▸ **GOAL OF THE EXERCISE**:
All lines between the start of the listing below and the line containing "requests st' = requests", inclusive, must be repeated exactly.

=== Section Start ===

Lemma main_completes_witness :
  lists shop_world [[akismet; hello_dolly]; [jetpack]]
  ∧ (length [[akismet; hello_dolly]; [jetpack]] < 3)%nat
  ∧ makedirs_error shop_world = None
  ∧ filter_plugins (concat [[akismet; hello_dolly]; [jetpack]]) 0 1000000
    = Ok [akismet; hello_dolly]
  ∧ [akismet; hello_dolly] ≠ []
  ∧ Forall (λ p : plugin, is_Some (p !! "slug")) [akismet; hello_dolly]
  ∧ ∃ (outcomes : list DownloadOutcome) (lines : list string) (st' : State),
      length outcomes = length [akismet; hello_dolly]
      ∧ lines = zip_with report (slug_of <$> [akismet; hello_dolly]) outcomes
      ∧ Forall2 (λ slug o,
           o = Skipped
           ∨ (o = attempt shop_world slug ∧ fs empty_state !! download_path slug = None))
          (slug_of <$> [akismet; hello_dolly]) outcomes
      ∧ main 3 shop_world 0 1000000 empty_state
        = Some (match encode_error shop_world (String.concat newline lines) with
                | Some msg => Raise (Exn msg)
                | None => Ok tt
                end, st')
      ∧ fs empty_state ⊆ fs st'
      ∧ (∃ sent,
           requests st' = requests empty_state ++ page_requests 1 (2 + 1) ++ sent
           ∧ sent ≡ₚ fetched (slug_of <$> [akismet; hello_dolly]) outcomes)
      ∧ (encode_error shop_world (String.concat newline lines) = None →
         ∃ printed,
           stdout st'
           = printed ++ [String.concat newline lines;
                         newline +:+ "[*] All done. Plugins saved in 'plugins/'."]).
Proof.
  assert (length [[akismet; hello_dolly]; [jetpack]] < 3)%nat as Hfuel by (simpl; lia).
  assert (makedirs_error shop_world = None) as Hdirs by reflexivity.
  assert (filter_plugins (concat [[akismet; hello_dolly]; [jetpack]]) 0 1000000
          = Ok [akismet; hello_dolly]) as Hfilter by reflexivity.
  assert ([akismet; hello_dolly] ≠ []) as Hsome by discriminate.
  assert (Forall (λ p : plugin, is_Some (p !! "slug")) [akismet; hello_dolly]) as Hslugs.
  { repeat constructor; by eexists. }
  split; [exact shop_lists|]. repeat (split; [assumption|]).
  exact (main_completes shop_world _ empty_state 3 0 1000000 _
           shop_lists Hfuel Hdirs Hfilter Hsome Hslugs).
Defined.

=== Section End ===

▸ **ANSWER TO THIS TASK**:
Lemma main_completes_witness :
  lists shop_world [[akismet; hello_dolly]; [jetpack]]
  ∧ (length [[akismet; hello_dolly]; [jetpack]] < 3)%nat
  ∧ makedirs_error shop_world = None
  ∧ filter_plugins (concat [[akismet; hello_dolly]; [jetpack]]) 0 1000000
    = Ok [akismet; hello_dolly]
  ∧ [akismet; hello_dolly] ≠ []
  ∧ Forall (λ p : plugin, is_Some (p !! "slug")) [akismet; hello_dolly]
  ∧ ∃ (outcomes : list DownloadOutcome) (lines : list string) (st' : State),
      length outcomes = length [akismet; hello_dolly]
      ∧ lines = zip_with report (slug_of <$> [akismet; hello_dolly]) outcomes
      ∧ Forall2 (λ slug o,
           o = Skipped
           ∨ (o = attempt shop_world slug ∧ fs empty_state !! download_path slug = None))
          (slug_of <$> [akismet; hello_dolly]) outcomes
      ∧ main 3 shop_world 0 1000000 empty_state
        = Some (match encode_error shop_world (String.concat newline lines) with
                | Some msg => Raise (Exn msg)
                | None => Ok tt
                end, st')
      ∧ fs empty_state ⊆ fs st'
      ∧ (∃ sent,
           requests st' = requests empty_state ++ page_requests 1 (2 + 1) ++ sent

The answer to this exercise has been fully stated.